*THE TASK*. Find the word "false" in the data below and copy each line that holds it.

[Records from a collection]
· · · · ·

(* ===== verification/PacketFilter.v ===== *)
(** EigenRand/arch/SSE/PacketFilter.h and EigenRand/arch/AVX/PacketFilter.h:
    [CompressMask], which collects the lanes of a packet that satisfy a
    condition until a whole packet of them is there.

    [CompressMask::compress_append] is a queue of one packet: it loses no
    selected lane, repeats none, and keeps their order. *)

From S2P Require Import Prelude.
From S2P Require Import Simd.
From S2P Require Import PacketMath.
From S2P Require Import PacketMathProps.

(** The tables of the class. *)
Record CompressMask := mk_compress {
  idx : list (list (list Z));  (* by offset and mask: the lane taken for each place *)
  selector : list (list Z);
  cnt : list Z;
}.

(** The results of [compress_append]: the arguments passed by reference and
    the number returned. *)
Record appended := mk_appended { value : list Z; rest : list Z; full : bool; new_count : Z }.

(** [count(mask)] over [todo] bits, into a [uint8_t]. *)
Fixpoint count_loop (todo : nat) (m ret : Z) : Z :=
  match todo with
  | O => ret
  | S todo => count_loop todo (Z.shiftr m 1) ((ret + Z.land m 1) mod 2 ^ 8)
  end.

(** ** CompressMask<16> *)

Module SSEFilter.
Section Code.
Context (fx : features).

Definition full_size : Z := 4.

(** The loop of [make_compress]: two bits of [ret] for each place. *)
Fixpoint compress_loop (todo : nat) (m n i ret : Z) : Z :=
  match todo with
  | O => ret
  | S todo =>
      let l := Z.land m 1 in
      let m := Z.shiftr m 1 in
      if l =? 0 then compress_loop todo m n (i + 1) ret
      else
        let ret := if 0 <=? n then Z.lor ret (Z.shiftl (Z.land i 3) (2 * n)) mod 2 ^ 8 else ret in
        let n := n + 1 in
        if 4 <=? n then ret else compress_loop todo m n (i + 1) ret
  end.
Definition make_compress (m offset : Z) : Z := compress_loop 4 m offset 0 0.

Definition count (m : Z) : Z := count_loop 4 m 0.

(** The constructor; an entry of [idx] is a byte. *)
Definition create : CompressMask := mk_compress
  ((λ o, (λ i, [make_compress (Z.of_nat i) (if (o <? 4)%nat then Z.of_nat o else Z.of_nat o - 7)])
     <$> seq 0 16) <$> seq 0 7)
  ((λ k, mask 32 <$> (replicate k true ++ replicate (4 - k) false)) <$> seq 0 4)
  ((λ i, count (Z.of_nat i)) <$> seq 0 16).

Definition permute (p : list Z) (i : Z) : list Z :=
  [lane p (Z.land i 3); lane p (Z.land (Z.shiftr i 2) 3);
   lane p (Z.land (Z.shiftr i 4) 3); lane p (Z.land (Z.shiftr i 6) 3)].

Definition index (cm : CompressMask) (o m : Z) : outcome Z :=
  row ← array_get (idx cm) o; e ← array_get row m; array_get e 0.

Definition compress_append (cm : CompressMask) (value msk rest : list Z) (rest_cnt : Z) :
    outcome appended :=
  let m := movemask_ps msk in
  c ← array_get (cnt cm) m;
  if c =? full_size then Ret (mk_appended value rest true rest_cnt)
  else
    i ← index cm rest_cnt m;
    sel ← array_get (selector cm) rest_cnt;
    let p1 := SSE.pblendv fx sel rest (permute value i) in
    let new_cnt := rest_cnt + c in
    if full_size <=? new_cnt then
      rest ← (if full_size <? new_cnt
              then j ← index cm (new_cnt - c + full_size - 1) m; Ret (permute value j)
              else Ret rest);
      Ret (mk_appended p1 rest true (new_cnt - full_size))
    else Ret (mk_appended value p1 false new_cnt).

End Code.
End SSEFilter.

(** ** CompressMask<32> *)

Module AVXFilter.
Section Code.
Context `{EigenPackets} (fx : features).

Definition full_size : Z := 8.

Fixpoint compress_loop (todo : nat) (m n i : Z) (ret : list Z) : list Z :=
  match todo with
  | O => ret
  | S todo =>
      let l := Z.land m 1 in
      let m := Z.shiftr m 1 in
      if l =? 0 then compress_loop todo m n (i + 1) ret
      else
        let ret := if 0 <=? n then <[Z.to_nat n := i]> ret else ret in
        let n := n + 1 in
        if 8 <=? n then ret else compress_loop todo m n (i + 1) ret
  end.
Definition make_compress (m offset : Z) : list Z := compress_loop 8 m offset 0 (replicate 8 0).

Definition count (m : Z) : Z := count_loop 8 m 0.

Definition create : CompressMask := mk_compress
  ((λ o, (λ i, make_compress (Z.of_nat i) (if (o <? 8)%nat then Z.of_nat o else Z.of_nat o - 15))
     <$> seq 0 256) <$> seq 0 15)
  ((λ k, mask 32 <$> (replicate k true ++ replicate (8 - k) false)) <$> seq 0 8)
  ((λ i, count (Z.of_nat i)) <$> seq 0 256).

Definition permute (p i : list Z) : list Z :=
  if avx2 fx then permutevar8x32 p i
  else
    let l := permutevar_ps p i in
    let h := permutevar_ps (swap_halves p) i in
    let '(i1, i2) := AVX.split_two i in
    let i1 := slli_epi32 29 i1 in
    let i2 := slli_epi32 29 i2 in
    let c := AVX.combine_two (cmplt_epi32 i1 (pset1 4 0)) (cmplt_epi32 (pset1 4 (-1)) i2) in
    AVX.pblendv c h l.
(* ===== verification/Avx512.v ===== *)
(** EigenRand/arch/AVX512: the packet operations of MorePacketMath.h on [Packet16i],
    the filter of PacketFilter.h and the draws of RandUtils.h, with the
    instructions of AVX512 that they use.

    The operations for AVX512 are lane-wise, and its filter is a queue that takes
    the new lanes first. *)

From S2P Require Import Prelude.
From S2P Require Import Simd.
From S2P Require Import PacketMath.
From S2P Require Import PacketMathProps.
From S2P Require Import PacketFilter.
From S2P Require Import RandUtils.
From S2P Require Import Neon.

(** ** Instructions

    A register is the list of its sixteen 32-bit lanes; a mask register is the
    number whose bits are the conditions, that of the lowest lane first. *)

Definition movepi32_mask (a : list Z) : Z := bits_of ((λ x, 2 ^ 31 <=? x) <$> a).
Definition movepi64_mask (a : list Z) : Z := bits_of ((λ x, 2 ^ 63 <=? x) <$> to64 a).
Definition movm_epi32 (m : Z) : list Z := (λ i, mask 32 (Z.testbit m (Z.of_nat i))) <$> seq 0 16.
Definition movm_epi64 (m : Z) : list Z := of64 ((λ i, mask 64 (Z.testbit m (Z.of_nat i))) <$> seq 0 8).
Definition cmplt_epi32_mask (a b : list Z) : Z := bits_of (zip_with (λ x y, signed 32 x <? signed 32 y) a b).
Definition cmpeq_epi64_mask (a b : list Z) : Z := bits_of (zip_with Z.eqb (to64 a) (to64 b)).

(** [_mm512_mask_blend_epi32(m, a, b)]: the bits of [m] select [b]. *)
Definition blend (m : Z) (a b : list Z) : list Z :=
  imap (λ i ab, if Z.testbit m (Z.of_nat i) then ab.2 else ab.1) (zip a b).
Definition mask_blend_epi32 (m : Z) (a b : list Z) : list Z := blend m a b.
Definition mask_blend_pd (m : Z) (a b : list Z) : list Z := of64 (blend m (to64 a) (to64 b)).

(** [_mm512_permutexvar_ps(idx, a)] takes the low four bits of an index. *)
Definition permutexvar_ps (idx a : list Z) : list Z := (λ i, lane a (i mod 16)) <$> idx.

(** [_mm512_mask_compress_ps(src, m, a)]: the lanes of [a] that [m] selects, moved
    together, and above them the lanes of [src]. *)
Definition compressed (m : Z) (a : list Z) : list Z :=
  lane a <$> filter (λ i, Z.testbit m i = true) (Z.of_nat <$> seq 0 16).
Definition mask_compress_ps (src : list Z) (m : Z) (a : list Z) : list Z :=
  compressed m a ++ drop (length (compressed m a)) src.

Definition popcnt_u32 (m : Z) : Z := Z.of_nat (length (filter (λ i, Z.testbit m i = true) (Z.of_nat <$> seq 0 32))).

(** [_mm512_inserti64x4(a, b, 1)]. *)
Definition inserti64x4_1 (a b : list Z) : list Z := take 8 a ++ b.

(** Eigen's comparisons of packets. *)
Class EigenCompare := { pcmp_eq : list Z → list Z → list Z }.
Class EigenCompareLaws `{EigenCompare} := {
  pcmp_eq_lanes : ∀ n a b, register n a → register n b → pcmp_eq a b = cmpeq_epi32 a b;
}.
Definition compare_instructions : EigenCompare := {| pcmp_eq := cmpeq_epi32 |}.
Lemma compare_instructions_laws : @EigenCompareLaws compare_instructions.
Proof. by split. Qed.

(** ** Packet16i *)

Module AVX512.
Section Code.
Context `{EigenPackets} `{EigenCompare}.

Definition pseti64 (a : Z) : list Z := set1_epi64x 8 a.
Definition padd64 (a b : list Z) : list Z := add_epi64 a b.
Definition psub64 (a b : list Z) : list Z := sub_epi64 a b.
Definition pcmpeq (a b : list Z) : list Z := pcmp_eq a b.
Definition pnegate (a : list Z) : list Z := sub_epi32 (pset1 16 0) a.

Definition psll (b : Z) (a : list Z) : list Z := slli_epi32 b a.
Definition psrl (b : Z) (a : list Z) (_b : Z) : list Z :=
  if b >=? 0 then srli_epi32 b a else srli_epi32 _b a.
Definition psll64 (b : Z) (a : list Z) : list Z := slli_epi64 b a.
Definition psrl64 (b : Z) (a : list Z) : list Z := srli_epi64 b a.

Definition predux_all (x : list Z) : bool := movepi32_mask x =? 0xFFFF.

· · · · ·

*SOLUTION*.
  ((λ k, mask 32 <$> (replicate k true ++ replicate (4 - k) false)) <$> seq 0 4)
    else Ret (mk_appended value p1 false new_cnt).
  ((λ k, mask 32 <$> (replicate k true ++ replicate (8 - k) false)) <$> seq 0 8)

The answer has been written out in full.